若月弥花(わかつき・みか)、観水流シテ方能楽師。
凛とした貌と気性の激しさは祖父譲り。『棘を纏い咲き綻ぶ花』の如く、小柄ながらもダイナミックな舞を得手とし、現在17歳。
「なんで私がドライブに付き合わなきゃなんないの!?」
学校帰り、若月家の正門先で仁忍と鉢合わせたのが運の尽き。否応なくポルシェに乗せられたのだ。
しかも、母の了解まで!
「亜蓮いないし〜。それに、お前とも久しぶりだしな!」
笑いながら運転席についた仁忍は、弥花の頭をぐしゃと撫で回した。
「もう!やめてよ!相変わらずね、こ〜〜んの触り魔っっ!!」
ご機嫌な仁忍の横で、ご機嫌斜めな弥花。
そして、乱れた髪を手で梳きながら諦めの溜息を吐く。
(こいつは昔からそうだ…)
片山仁忍(かたやま・しのぶ)、21歳。歌舞伎役者・美羽屋こと八代目・菊地丞之助(きくち・じょうのすけ)。
去年から1年かけての襲名披露興行を終え、ようやく東京に落ち着いたところだ。
2歳上の兄・亜蓮の親友で、いつもいつも大柄な仁忍は小柄な弥花をからかうばかり。
会うたびに喧嘩腰になる自分が嫌で嫌で…。
―――癪に障る奴!
「…お前、なんで髪切ったんだ?」
赤信号時、仁忍は腕を伸ばして弥花のショートヘアに触れた。
「触んなって!」
退けたくても、リーチは仁忍の方が勝る。
「あんなに長かったのになぁ…訳ありか?」
「別に何もないって!」
(…嘘だ…)
弥花は心の中で呟いた。

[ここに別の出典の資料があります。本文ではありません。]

(** ** Exceptions *)

(** The exception classes the program meets. The first three derive from
    [BaseException] only; every other one derives from [Exception]. *)
Inductive exc_class : Type :=
| KeyboardInterrupt
| SystemExit
| GeneratorExit
| DownloadError                 (* yt_dlp.utils.DownloadError *)
| FileNotFoundError
| FileExistsError
| NotADirectoryError
| EOFError
| ImportError
| CalledProcessError            (* subprocess.CalledProcessError *)
| OtherException (name : str).  (* any other subclass of Exception *)

(** [isinstance(e, Exception)] *)
Definition is_Exception (c : exc_class) : bool :=
  match c with
  | KeyboardInterrupt | SystemExit | GeneratorExit => false
  | _ => true
  end.

Definition is_DownloadError (c : exc_class) : bool :=
  match c with DownloadError => true | _ => false end.

Definition is_ImportError (c : exc_class) : bool :=
  match c with ImportError => true | _ => false end.

Definition is_FileNotFoundError (c : exc_class) : bool :=
  match c with FileNotFoundError => true | _ => false end.

Definition is_EOFError (c : exc_class) : bool :=
  match c with EOFError => true | _ => false end.

(** An exception object: its class and [str(e)]. *)
Record exc : Type := mkExc { exc_cls : exc_class; exc_msg : str }.

Inductive result (A : Type) : Type :=
| Ok (a : A)
| Raise (e : exc).
Arguments Ok {A} a.
Arguments Raise {A} e.

(** ** The extraction library as seen by the program *)

(** Value of an entry of the options dictionary given to [YoutubeDL]. *)
Inductive optval : Type :=
| OStr (s : str)
| OBool (b : bool).

(** A record of [info["formats"]]; [height] is [f.get("height")], [None]
    standing for an absent key as well as for a [None] value. *)
Record formato_info : Type := mkFormato { height : option Z }.

(** The metadata [extract_info] returns. A text field is [Some s] when the
    key is present and [str] of its value is [s]; an absent ["formats"] key
    is the empty list, which is what [info.get("formats", [])] makes of it. *)
Record info_dict : Type := mkInfo {
  title : option str;
  uploader : option str;
  duration : option str;
  upload_date : option str;
  formats : list formato_info }.

(** What the program does to the outside, in chronological order. *)
Inductive event : Type :=
| EvPrint (text end_ : str)                       (* print(text, end=end_) *)
| EvPrompt (text : str)                           (* prompt of input(text) *)
| EvPip                                           (* pip install yt-dlp -q *)
| EvExtract (o : gmap str optval) (url : str) (download : bool)
| EvPrepare (o : gmap str optval) (i : info_dict).

(** What the program's surroundings decide: the Unicode tables of the
    interpreter, the working directory, the package manager and the
    extraction library. The outcome of a call may depend on everything that
    happened before it, which is the [list event] argument. Whether [yt_dlp]
    can be imported once the package manager has returned is for the
    surroundings to say as well: the program does not check it. *)
Record runtime : Type := mkRuntime {
  unicode_decimal : N -> bool;          (* category Nd, the class \d *)
  str_lower : str -> str;               (* str.lower *)
  os_path_abspath : str -> str;         (* os.path.abspath *)
  pip_install : list event -> result unit;
  pip_deja_importable : list event -> bool;
  ydl_extract_info : list event -> gmap str optval -> str -> bool -> result info_dict;
  ydl_prepare_filename : list event -> gmap str optval -> info_dict -> result str }.

(** ** The file system *)

(** What the directory creation of line 44 sees of the file system: which
    paths name a directory and which name something else. Permissions, limits
    on names, symbolic links and the meaning the system gives to [".."] are
    left out, and so is what the extraction library writes; statements that
    depend on the outcome of a creation therefore take that outcome as a
    hypothesis. *)
Inductive node : Type := Dir | File.

(** A [pathlib.Path]: whether it starts at the root, and its components,
    the innermost first (so that the tail is [self.parent]). *)
Abbreviation path := (bool * list (list N))%type.

Fixpoint split_slash (s : str) : list str :=
  match s with
  | [] => [[]]
  | c :: s' =>
      if c =? 47 then [] :: split_slash s'
      else match split_slash s' with
           | [] => [[c]]
           | p :: ps => (c :: p) :: ps
           end
  end.

Definition is_name (p : str) : bool :=
  match p with
  | [] => false
  | [46] => false
  | _ => true
  end.

(** [Path(s)]: empty and ["."] components are dropped. *)
Definition Path (s : str) : path :=
  (match s with 47 :: _ => true | _ => false end,
   rev (filter (fun p => is_name p = true) (split_slash s))).

(** The node a path names: the root and the working directory are always
    there, every other path is looked up. *)
Definition fs_lookup (fs : gmap path node) (p : path) : option node :=
  match p.2 with
  | [] => Some Dir
  | _ :: _ => fs !! p
  end.

(** [os.mkdir(p)] *)
Definition os_mkdir (p : path) (fs : gmap path node) : result (gmap path node) :=
  match fs_lookup fs p with
  | Some _ => Raise (mkExc FileExistsError (py "[Errno 17] File exists"))
  | None =>
      match fs_lookup fs (p.1, tail p.2) with
      | None => Raise (mkExc FileNotFoundError (py "[Errno 2] No such file or directory"))
      | Some File => Raise (mkExc NotADirectoryError (py "[Errno 20] Not a directory"))
      | Some Dir => Ok (<[p := Dir]> fs)
      end
  end.

Definition Path_is_dir (fs : gmap path node) (p : path) : bool :=
  match fs_lookup fs p with
  | Some Dir => true
  | _ => false
  end.

(** [p.mkdir(parents=False, exist_ok=exist_ok)] *)
Definition Path_mkdir_flat (exist_ok : bool) (p : path) (fs : gmap path node)
  : result (gmap path node) :=
  match os_mkdir p fs with
  | Ok fs' => Ok fs'
  | Raise e =>
      if is_FileNotFoundError (exc_cls e) then Raise e
      else if exist_ok && Path_is_dir fs p then Ok fs
      else Raise e
  end.

(** [p.mkdir(parents=True, exist_ok=exist_ok)], as [pathlib] writes it: try
    [os.mkdir]; when the parent is missing make the parent first (with
    [exist_ok=True]) and then the directory itself without [parents]; on any
    other [OSError] give in only if the path is a directory already. *)
Fixpoint Path_mkdir_parents (anchor : bool) (rparts : list str) (exist_ok : bool)
    (fs : gmap path node) : result (gmap path node) :=
  match os_mkdir (anchor, rparts) fs with
  | Ok fs' => Ok fs'
  | Raise e =>
      if is_FileNotFoundError (exc_cls e) then
        match rparts with
        | [] => Raise e
        | _ :: parent =>
            match Path_mkdir_parents anchor parent true fs with
            | Ok fs1 => Path_mkdir_flat exist_ok (anchor, rparts) fs1
            | Raise e1 => Raise e1
            end
        end
      else if exist_ok && Path_is_dir fs (anchor, rparts) then Ok fs
      else Raise e
  end.

(** [os.path.join(a, b)] of [posixpath]. *)
Definition os_path_join (a b : str) : str :=
  match b with
  | 47 :: _ => b
  | _ => if negb (truthy a) || (match last a with Some 47 => true | _ => false end)
         then a ++ b
         else a ++ 47 :: b
  end.

(** ** The world and the monad of the program *)

Record world : Type := mkWorld {
  stdin : list str;                 (* the lines still to be read *)
  trace : list event;               (* what happened so far *)
  fs : gmap path node;
  yt_dlp_importable : bool }.

Definition M (A : Type) : Type := world -> result A * world.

だが、腰まであった切掛を大袈裟にもしたくない。
「ふ〜〜〜ん…」
青信号になっても、仁忍は触る手を止めない。それどころか、弥花の耳朶へ首筋へと下りてゆく。
「どこ触ってんのさ?」
むず痒い感覚と一緒に振り払った右手は、何故か弥花の左腿に落ちた。
その行方を、ちらりと目をやる仁忍。
紺色の制服スカートから伸びた足。視線を上げれば、無地のブレザーに白シャツ、ボルドーのタイで隙もない弥花…。
短くなりすぎた髪が、逆に顔の輪郭を際立てる。
(…くそっ、見ないうちに綺麗になりやがって)
仁忍の背筋に小波が走る。寄せては返り、肛門をかすめてゆく。
股間が熱を帯び始める。
…視界すら霞みそうだ。
遠くで黄色が点滅して赤に変わる。
仁忍は車のスピードを落として、渇望に疼く手を滑らした。